The ARM Cortex-X925, codenamed "Blackhawk", is a high-performance CPU core designed by Arm and introduced in 2024. It is part of the second-generation ARMv9.2 architecture and is built on a 3 nm process node. The Cortex-X925 is designed to excel in single-threaded instruction per clock (IPC) performance, making it ideal for high-performance mobile computing. ARM states that at ISO-frequency, the Cortex-X925 delivers around 17% higher IPC than the preceding Cortex-X4.

== Key features ==
- 10-wide decode and dispatch width: This allows the core to process more instructions per cycle, increasing overall throughput.
- Doubled instruction window size: This reduces stalls and improves the efficiency of the execution pipeline.
- Increased L1 instruction cache (I$) bandwidth: The core features a 2x increase in L1 I$ bandwidth, ensuring quick instruction fetch and decode.
- Enhanced branch prediction unit: Techniques such as folded-out unconditional direct branches reduce mispredicted branches, leading to fewer pipeline flushes and higher sustained IPC.
- Support for ARMv9.2-A instruction set: The core supports A64 instruction set and AArch64 execution state at all exception levels.
- Scalable Vector Extension (SVE) and SVE2: These extensions provide advanced SIMD and floating-point support.
- Error protection: The core includes error protection on L1 instruction and data caches, L2 cache, and MMU Translation Cache (MMU TC) with parity or ECC.

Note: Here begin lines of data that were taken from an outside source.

(** ** [find_median] *)

(** C20. [find_median(arr)] on a non-empty list changes nothing and
    returns the element at index [len(arr) // 2] of an ascending
    rearrangement of [arr] by [sort_value]. *)
Theorem find_median_correct (arr : list nat) (s : Game G) :
  arr <> [] ->
  exists r sv, find_median arr s = Ok r s /\ sv ≡ₚ arr
    /\ StronglySorted (key_le (keys s)) sv /\ sv !! (length arr / 2)%nat = Some r.
Proof.
  intros Hne. rewrite find_median_spec.
  destruct (lookup_lt_is_Some_2 (py_sorted (keys s) arr) (length arr / 2)) as [r Hr].
  { rewrite (Permutation_length (py_sorted_perm _ _)).
    destruct arr as [|a arr]; [done|]. apply Nat.div_lt; simpl; lia. }
  exists r, (py_sorted (keys s) arr). rewrite Hr.
  split_and!; [done | apply py_sorted_perm | apply py_sorted_sorted | done].
Qed.

(** ** A decision procedure for the invariant *)

Definition key_okb (v : Racer) : bool :=
  Qle_bool 80 (base_speed v) && Qle_bool (base_speed v) 120
  && Qle_bool 20 (acceleration v) && Qle_bool (acceleration v) 40
  && Qle_bool 60 (handling v) && Qle_bool (handling v) 95
  && Qeq_bool (sort_value v) (calculate_sort_value v).

Definition on_trackb (v : Racer) : bool :=
  Qle_bool (x v) FINISH_X && (negb (finished v) || Qeq_bool (x v) FINISH_X).

Definition wfb (s : Game G) : bool :=
  bool_decide (NoDup (racers s)) && (length (racers s) =? 6)%nat
  && forallb (fun r => r <? next_ref s)%nat (racers s)
  && bool_decide (lanes s ≡ₚ Z.of_nat <$> seq 0 6)
  && forallb (fun r => key_okb (store s r) && on_trackb (store s r)) (racers s).

Lemma wfb_sound (s : Game G) : wfb s = true -> wf s.
Proof.
  unfold wfb. intros Hb. repeat rewrite andb_true_iff in Hb.
  destruct Hb as [[[[Hnd Hl] Hr] Hln] Hk]. split_and!.
  - by apply bool_decide_eq_true in Hnd.
  - by apply Nat.eqb_eq.
  - apply Forall_forall. intros r Hin. rewrite forallb_forall in Hr.
    apply Nat.ltb_lt, Hr. by apply list_elem_of_In.
  - by apply bool_decide_eq_true in Hln.
  - apply Forall_forall. intros r Hin. rewrite forallb_forall in Hk.
    apply list_elem_of_In, Hk in Hin. unfold key_okb, on_trackb in Hin.
    repeat rewrite andb_true_iff in Hin. rewrite orb_true_iff in Hin.
    destruct Hin as [[[[[[[H1 H2] H3] H4] H5] H6] H7] [H8 H9]].
    apply Qle_bool_iff in H1, H2, H3, H4, H5, H6, H8. apply Qeq_bool_iff in H7.
    split; [split_and!; done|]. split; [done|]. intros Hf.
    destruct H9 as [H9|H9]; [rewrite Hf in H9; discriminate | by apply Qeq_bool_iff].
Qed.

End Methods.
End RaceSorterGame.

(** ** Concrete runs *)

#[local] Existing Instance LCG.lcg.
#[local] Existing Instance LCG.lcg_laws.
Import RaceSorterGame.

(** The state a computation ends in. *)
Definition final_state {A : Type} (r : res (Game Z) A) : Game Z :=
  match r with Ok _ s => s | Raise _ s => s end.

(** A new game with [random] seeded at 7, and the same game after SPACE. *)
Definition game0 : Game Z := final_state (new_game 7).
Definition game1 : Game Z := final_state (start_race 0 game0).

Lemma start_race_correct_witness :
  wf game0 /\
  exists s', start_race 0 game0 = Ok tt s' /\ wf s'
    /\ racers s' ≡ₚ racers game0 /\ sorted_by_value s'
    /\ racing s' = true /\ race_complete s' = false /\ finish_order s' = [] /\ race_start_time s' = 0%Q
    /\ running s' = running game0 /\ show_comparison s' = show_comparison game0
    /\ (forall (i : nat) r, racers s' !! i = Some r ->
          y (store s' r) = 200 + Z.of_nat i * 60 /\ x (store s' r) = 100%Q
          /\ finished (store s' r) = false /\ power_active (store s' r) = bool_decide (i = 3%nat)
          /\ position (store s' r) = 0%Q /\ speed (store s' r) = 0%Q)
    /\ (exists t, pivot_highlights s' = Z.of_nat <$> t /\ sort_operations s' = Z.of_nat (length t)
                  /\ (length t <= 5)%nat)
    /\ (algorithm_mode game0 = DETERMINISTIC -> lanes s' = lanes game0).
Proof.
  assert (W : wf game0) by (apply wfb_sound; vm_compute; reflexivity).
  split; [exact W | exact (start_race_correct 0 game0 W)].
Defined.

Lemma update_wf_witness :
  wf game1 /\
  exists s', update (1 # 60) 1 game1 = Ok tt s' /\ wf s' /\ racers s' = racers game1
    /\ (exists l, finish_order s' = finish_order game1 ++ l)
    /\ (NoDup (finish_order game1) -> NoDup (finish_order s'))
    /\ (racing game1 && negb (race_complete game1) = false -> s' = game1).
Proof.
  assert (W : wf game1) by (apply wfb_sound; vm_compute; reflexivity).
  split; [exact W | exact (update_wf (1 # 60) 1 game1 W)].
Defined.
(* ===== verification/Format.v ===== *)
(** * Format: the [:.2f] text of the finish panel

    [draw_ui] prints each finisher as [f"{i+1}. {racer.name}
    ({racer.finish_time:.2f}s)"] (line 313), modelled by
    [Display.format_2f]: the sign, [round_half_even] of a hundred times
    the absolute value split into its integer part ([pretty], Python's
    [str] of an int) and two digits ([two_digits]).  This file shows that
    the rounding is Python's (nearest, ties to even) and that the text is
    read back unambiguously: [parse_2f], a reader of
    [-?digits.digit digit], recovers the sign and the rounded hundredths
    from it (a print/parse round trip). *)

From Stdlib Require Import String Ascii Qround Qabs.
From stdpp Require Import pretty.
From S2P Require Import Prelude Racer Display.

#[local] Open Scope Q_scope.

(** ** Reading the text back *)




(** ** Python's [str] of a natural number *)












(** ** The theorems *)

The Cortex-X925 is designed to be used in both homogeneous and heterogeneous DynamIQ™ clusters, providing flexibility in various system configurations.

Released in 2024 as part of Arm's "total compute solution." It serves as the successor of ARM Cortex-X4. X-series CPU cores generally focus on high performance, and can be grouped with other ARM cores, such as ARM Cortex-A725 and/or ARM Cortex-A520 in a System-on-Chip (SoC).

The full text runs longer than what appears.